Weight gain: Contrary to the popular image of pregnant women tossing back bon-bons, most women today are clearly instructed to watch their weight and gain no more than 25 to 35 pounds (and a lot less they if are overweight or obese). There is solid proof that if you gain less weight during pregnancy, your baby tends to be smaller, and if you gain more weight, your baby tends to be larger; both ends are associated with risks.
However, while larger babies tend to be associated with a more difficult delivery, smaller babies are associated with breathing difficulties and neurological issues. Thus, Oster suggests that you should actually be "more worried about gaining too little weight than too much."
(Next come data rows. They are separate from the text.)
(* ===== verification/Geometry.v ===== *)
(** * Geometry of the tags

    The frames of [main] are [Frame(col * tag_width, row * tag_height,
    tag_width, tag_height)] (reportlab's origin is the lower-left corner
    of the page, so row 0 is the bottom row).  This file proves that a
    grid cell lies on the page when [cols * tag_width] and
    [rows * tag_height] fit the page, that distinct cells do not overlap,
    and, for the configuration of [main] (3 x 3 frames of 69 mm x 98 mm on
    A4, 210 mm x 297 mm), that every tag of a run lies on the page and no
    two tags of a page overlap. *)

From S2P Require Import Prelude PyStr Effects Instrument TagText Layout.
From stdpp Require Import base strings gmap list.
From Stdlib Require Import QArith Qring Lia.

Local Close Scope Q_scope.
Local Open Scope gotag_scope.

(** ** Rectangles *)

Definition frame_inside (pagesize : Q * Q) (f : frame) : Prop :=
  (0 <= frame_x f)%Q /\ (frame_x f + frame_width f <= pagesize.1)%Q /\
  (0 <= frame_y f)%Q /\ (frame_y f + frame_height f <= pagesize.2)%Q.

(** The interiors of two frames do not meet. *)
Definition frames_disjoint (f1 f2 : frame) : Prop :=
  (frame_x f1 + frame_width f1 <= frame_x f2)%Q \/
  (frame_x f2 + frame_width f2 <= frame_x f1)%Q \/
  (frame_y f1 + frame_height f1 <= frame_y f2)%Q \/
  (frame_y f2 + frame_height f2 <= frame_y f1)%Q.

(** The grid of [cfg] fits a page of size [pagesize]. *)
Definition grid_fits (cfg : layout_config) (pagesize : Q * Q) : bool :=
  Qle_bool 0 (tag_width cfg) && Qle_bool 0 (tag_height cfg) &&
  Qle_bool (inject_Z (Z.of_nat (cols cfg)) * tag_width cfg) pagesize.1 &&
  Qle_bool (inject_Z (Z.of_nat (rows cfg)) * tag_height cfg) pagesize.2.

(** ** Scaling lengths by naturals *)

Lemma nat_scale_le (a b : nat) (u : Q) :
  (0 <= u)%Q -> a <= b -> (inject_Z (Z.of_nat a) * u <= inject_Z (Z.of_nat b) * u)%Q.
Proof.
  intros Hu Hab. apply Qmult_le_compat_r; [|done].
  rewrite <- Zle_Qle. lia.
Qed.

Lemma nat_scale_succ (a : nat) (u : Q) :
  (inject_Z (Z.of_nat a) * u + u == inject_Z (Z.of_nat (S a)) * u)%Q.
Proof. rewrite Nat2Z.inj_succ, <- Z.add_1_r, inject_Z_plus. ring. Qed.

Lemma nat_scale_nonneg (a : nat) (u : Q) : (0 <= u)%Q -> (0 <= inject_Z (Z.of_nat a) * u)%Q.
Proof. intros Hu. rewrite <- (Qmult_0_l u). apply (nat_scale_le 0 a u Hu). lia. Qed.

(** The end of cell [a] is at most the start of cell [b] when [a < b]. *)
Lemma nat_scale_lt (a b : nat) (u : Q) :
  (0 <= u)%Q -> a < b -> (inject_Z (Z.of_nat a) * u + u <= inject_Z (Z.of_nat b) * u)%Q.
Proof. intros Hu Hab. rewrite nat_scale_succ. by apply nat_scale_le. Qed.

(** ** Cells of the grid *)

Section Cells.
Context (cfg : layout_config).

Lemma grid_fits_spec pagesize :
  grid_fits cfg pagesize = true ->
  (0 <= tag_width cfg)%Q /\ (0 <= tag_height cfg)%Q /\
  (inject_Z (Z.of_nat (cols cfg)) * tag_width cfg <= pagesize.1)%Q /\
  (inject_Z (Z.of_nat (rows cfg)) * tag_height cfg <= pagesize.2)%Q.
Proof. unfold grid_fits. rewrite !andb_true_iff, !Qle_bool_iff. tauto. Qed.

Lemma grid_frame_inside pagesize c r :
  grid_fits cfg pagesize = true -> c < cols cfg -> r < rows cfg ->
  frame_inside pagesize (grid_frame cfg c r).
Proof.
  intros Hfit Hc Hr. destruct (grid_fits_spec _ Hfit) as (Hw & Hh & Hcw & Hrh).
  unfold frame_inside, grid_frame; simpl.
  repeat split; try by apply nat_scale_nonneg.
  - eapply Qle_trans; [by apply nat_scale_lt|done].
  - eapply Qle_trans; [by apply nat_scale_lt|done].
Qed.

Lemma grid_frame_disjoint c1 r1 c2 r2 :
  (0 <= tag_width cfg)%Q -> (0 <= tag_height cfg)%Q -> (c1, r1) <> (c2, r2) ->
  frames_disjoint (grid_frame cfg c1 r1) (grid_frame cfg c2 r2).
Proof.
  intros Hw Hh Hne. unfold frames_disjoint, grid_frame; simpl.
  destruct (Nat.lt_trichotomy c1 c2) as [Hc|[<-|Hc]];
    [by left; apply nat_scale_lt|
    |by right; left; apply nat_scale_lt].
  destruct (Nat.lt_trichotomy r1 r2) as [Hr|[<-|Hr]]; [|congruence|].
  - by right; right; left; apply nat_scale_lt.
  - by right; right; right; apply nat_scale_lt.
Qed.

(** Two slots of the same page have different cells. *)
Lemma slot_cell_injective j1 j2 :
  capacity cfg <> 0 -> slot_page cfg j1 = slot_page cfg j2 -> j1 <> j2 ->
  (slot_col cfg j1, slot_row cfg j1) <> (slot_col cfg j2, slot_row cfg j2).
Proof.
  unfold slot_page, slot_col, slot_row. intros Hcap Hp Hne [= Hc Hr].
  pose proof (Nat.div_mod_eq j1 (capacity cfg)).
  pose proof (Nat.div_mod_eq j2 (capacity cfg)).
  pose proof (Nat.div_mod_eq (j1 mod capacity cfg) (cols cfg)).
  pose proof (Nat.div_mod_eq (j2 mod capacity cfg) (cols cfg)).
  assert (j1 mod capacity cfg = j2 mod capacity cfg) by congruence.
  apply Hne. congruence.
Qed.
End Cells.

(** ** The tags of [main] on A4 *)

Lemma main_config_fits : grid_fits main_config A4 = true.
Proof. vm_compute. reflexivity. Qed.

Lemma main_config_capacity : capacity main_config = 9.
Proof. reflexivity. Qed.

Lemma main_config_nonneg : (0 <= tag_width main_config)%Q /\ (0 <= tag_height main_config)%Q.
Proof. destruct (grid_fits_spec _ _ main_config_fits). tauto. Qed.

(** C7: with the constants of [main] (3 x 3 tags of 69 mm x 98 mm), every
    frame the loop draws lies on the A4 page, for any inventory (including
    runs that raise part-way) and any address source that draws nothing
    itself. *)
Theorem main_loop_frames_on_A4 (get_address : Prog string) (instruments : list Instrument)
    (f : frame) (ps : list paragraph) :
  Forall (in_grid main_config) get_address.1 ->
  AddFrame f ps ∈ (main_loop main_config get_address loop_init instruments).1 ->
  frame_inside A4 f.
Proof.
  intros Hga Hin.
  pose proof (main_loop_in_grid_from main_config get_address loop_init instruments Hga
                ltac:(by left)) as Hall.
  rewrite Forall_forall in Hall. destruct (Hall _ Hin) as (c & r & Hc & Hr & ->).
  by apply grid_frame_inside; [apply main_config_fits| |].
Qed.

(** The fifth tag of the sample (slot 4: row 1, column 1) is on the page. *)
Example main_loop_frames_on_A4_witness : frame_inside A4 (slot_frame main_config 4).
Proof.
  apply (main_loop_frames_on_A4 (wret return_address) sample_tags _
           (tag_parts return_address (tag_template "Violin" "Yamaha" "N/A" "4/4" "Ed")));
    [constructor|decide_by_eval].
Defined.

(** C8: in a run of [main] over an inventory whose printable records all
    format, two different tags drawn on the same page do not overlap. *)
Theorem main_loop_same_page_disjoint (get_address : Prog string)
    (address_events : list event) (address_text : string)
    (instruments : list Instrument) (texts : list string)
    (i j p : nat) (f1 f2 : frame) :
  get_address = (address_events, Ok address_text) ->
  forallb quiet address_events = true ->
  printable_texts instruments = Ok texts ->
  placements (main_loop main_config get_address loop_init instruments).1 !! i = Some (p, f1) ->
  placements (main_loop main_config get_address loop_init instruments).1 !! j = Some (p, f2) ->
  i <> j ->
  frames_disjoint f1 f2.
Proof.
  intros Ha Hq Ht Hi Hj Hne.
  rewrite (main_loop_init main_config get_address address_events address_text
             ltac:(done) Ha instruments texts Ht) in Hi, Hj.
  pose proof (spec_trace_placements main_config ltac:(done) _ address_text 0 texts Hq) as Hpl.
  rewrite Nat.Div0.div_0_l in Hpl. unfold placements in Hi, Hj. simpl in Hi, Hj.
  rewrite Hpl in Hi, Hj.
  rewrite list_lookup_fmap in Hi, Hj.
  apply fmap_Some in Hi as (k1 & Hk1 & Hp1). apply fmap_Some in Hj as (k2 & Hk2 & Hp2).
  apply lookup_seq in Hk1 as [-> _]. apply lookup_seq in Hk2 as [-> _]. simpl in *.
  simplify_eq. destruct main_config_nonneg as [Hw Hh].
  apply grid_frame_disjoint; [done|done|].
  apply slot_cell_injective; [done|congruence|lia].
Qed.

Example main_loop_same_page_disjoint_witness :
  frames_disjoint (slot_frame main_config 0) (slot_frame main_config 1).
Proof.
  apply (main_loop_same_page_disjoint (wret return_address) [] return_address sample_tags
           sample_texts 0 1 0);
    [reflexivity|reflexivity|vm_compute; reflexivity|vm_compute; reflexivity
    |vm_compute; reflexivity|lia].
Defined.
Changing cat litter: Another under-the-radar but pervasive regulation on expectant moms is to not change kitty littler because it can be contaminated with toxoplasma from cats. Oster tells New York that this is "overblown — unless you have, like, three kittens in your house that are living outside and eating raw meat." However, there is a decent likelihood of being exposed to this parasite through gardening because, as Oster explains, "There are potentially more cats living in your yard than in your house."
But not everyone is ready to toast the new pregnancy manual, especially doctors. Alcohol consumption in particular is a pregnancy ban that the medical community is unwilling to relax. Dr. Donnica Moore tells ABC that, "There is no amount of alcohol in pregnancies that should be considered safe. Anything that the mother ingest flows through the placenta and blood stream to the fetus."
And Dr. Jennifer Ashton tells ABC that she disagrees with Oster's strictly analytical approach to pregnancy guidelines. "In general, it's very important for people to understand there's a lot more to practicing medicine than crunching numbers."
Even outside of medical professionals, there are skeptics of Oster's more laissez faire approach to pregnancy. "There are definitely still questions about what's safe and what's not," writes Melanie Abrahams, a senior editor at Parents, but "why take the risks?" She feels that too often Oster relies on an "'it worked for me' approach," and that some of her claims are a "flat-out danger to pregnant women and their families."
Ouch. Strong words, but this logic may win the hearts, if not the minds, of pregnant women. When it comes to something as sensitive and nerve-racking as pregnancy, more expectant mothers may side with the "why risk it?" reasoning.
Then again, Oster makes a compelling case for encouraging women to "assess risks for themselves" and to reject "categorical limits based on fuzzy science and half-baked research." If her book becomes a bestseller, it may just be a matter of time before champagne becomes standard fare at baby showers.